The lathe turned aft secondary hull's front and aft ends were cut off to fit. The forward part of the secondary hull is visable in the lower right.
The fore and aft secondary hull parts were glued together.
This assembly was reattached to the lathe and turned smooth with some finish sanding.
The saucer and secondary hull were primered for ease in locating defects and later putty work.
The hanger door area was marked and removed.
The flat sides were routered out for completion with sheet plastic later. The smaller diameter hanger door outer walls were cut down in diameter.
.08" sheet styrene was cut to shape to form the landing platform.
06" Sheet styrene was heat formed to the tube shape and rough cut down to size to form the hanger bay door canopy.
The heat formed styrene was cut to the final scalloped shape.
This cut shape was then glued to the secondary hull assembly.
Sheet styrene was laminated together to form the main pylons.
The styrene laminate ends were cut off and the sides sanded to shape. This blank will be used to make the final engine pylons.
A recessed hole is bored into the front end. This will house the Deflector Amp Rings later.
The socket for the engine pylons is cut into the top of the secondary hull.
The secondary hull is sanded smooth. The socket for the engine pylons is framed in with sheet styrene.
Aves Apoxie putty is sculpted around the front end for final shaping of the hanger door area. The entire part is then skimmed with auto spot putty to fill in minor surface imperfections.
After the putty dried, the entire part was sanded, wet sanded, then primered to check for imperfections.
Single parts that each kit is required to have multiple copies of, are molded.
Clay is rolled out and small dots are pressed into it.
Resin was poured in, cured, removed and the clay is scrubbed off. These little bumps will be shaved off and used for navigation lights and phaser banks on the dreadnought.

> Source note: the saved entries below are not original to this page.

(** X16: Reading the channels of a parameter is an observation: whatever the
    property id, the buffer and the state of the cell, and whether the read
    returns or stops at an assertion or at undefined behaviour, the world is
    left exactly as it was.  When it returns, the buffer has the length it
    had. *)
Theorem read_changes_nothing (propertyId : Z) (value : AnimationValue.t)
    (p : MaterialParameter) (w : World) :
  world_of (getAnimationPropertyValue propertyId value p w) = w ∧
  ∀ value' w', getAnimationPropertyValue propertyId value p w = Done value' w' →
               length value' = length value.
Proof.
  split.
  - symmetry. revert w.
    change (pure (getAnimationPropertyValue propertyId value p)).
    unfold getAnimationPropertyValue, floatPtrValue, intPtrValue.
    destruct (propertyId =? ANIMATE_UNIFORM); [|apply pure_ret].
    destruct (_type p); try apply pure_ret; try destruct (_count p =? 1);
      repeat first
        [ apply pure_ret | apply pure_GP_ASSERT | apply pure_floatValue | apply pure_intValue
        | apply pure_pointerValue | apply pure_load_float | apply pure_load_int
        | apply pure_setFloat | apply pure_setFloat_array
        | apply keeps_for_loop; [apply _..|intros ??]
        | apply keeps_bind; [apply _..| |intros ?] ].
  - revert w.
    change (post (λ value', length value' = length value)
              (getAnimationPropertyValue propertyId value p)).
    unfold getAnimationPropertyValue.
    destruct (propertyId =? ANIMATE_UNIFORM); [|by apply post_ret].
    destruct (_type p); try (by apply post_ret); try destruct (_count p =? 1);
      repeat first
        [ by apply post_setFloat
        | by apply post_setFloat_array
        | apply post_for_loop; [intros i s Hs|done]
        | apply post_then; intros ? ].
Qed.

A package of wood beads were purchased and one of them was pressed into the clay, then filled with resin.
The resin shape was removed from the clay mold and scrubbed clean.
The parts were pulled from the single sided mold and the double sides mold was cleaned and prepped for pouring the other half of the mold.
The resin shape from the clay mold had lines etched into it for door panels and cut down to size, then primered.
4mm diameter holes were drilled in for the aux. deflectors. A smaller hole was drilled into the center to hold the spike. The hanger doors were aligned and glued into place. Lastly, the deflector amp rings were sanded down to shape and glued into place.
Resin casts were made from the molds. The bottom of the saucer was routered out. A casting of the saucer was trimmed down in diameter and sanded flat on the back. This part was aligned with the other saucer half and glued into place. Apoxie putty was applied to the seam around the bottom.
The putty work was sanded down and the entire part was primered.
The neck was cut to shape and glued into place. Putty was applied and the entire part was again wet sanded.
Locator pegs were added to the top of the neck. A locator peg for the homing beacon was added on top of the hanger bay doors canopy. Phaser bumps were added to the top and bottom of the part and raised rib detail was added onto the sides.
The part was then primered and checked for flaws.
Small imperfections were corrected completing the part.
The aft deflector amp rings are sanded to shape completing the part.
Alignment holes were drilled into the bottom for aligning the interconnecting dorsal to. Triangular shapes were etched into the bottom of the saucer part. Rounded strip styrene was cut to shape and added to the base of the triangles. The small resin bumps were shaved from the sheet, aligned, and glued to the saucer for formation lights and phaser banks.
Alignment holes were drilled into the top for aligning the center warp nacelle strut. Bumps were aligned and glued on for formation lights and phaser banks. An impulse deck was made, aligned and glued on. Textured tape was then applied to the outboard sides of the impulse deck completing the part.
The pylon blank was cut to two shapes and sanded to fit onto a small block of resin to make the main warp nacelle support pylons.
The completed conversion parts are held together to show the model's configuration.
Completed conversion parts, bottom view.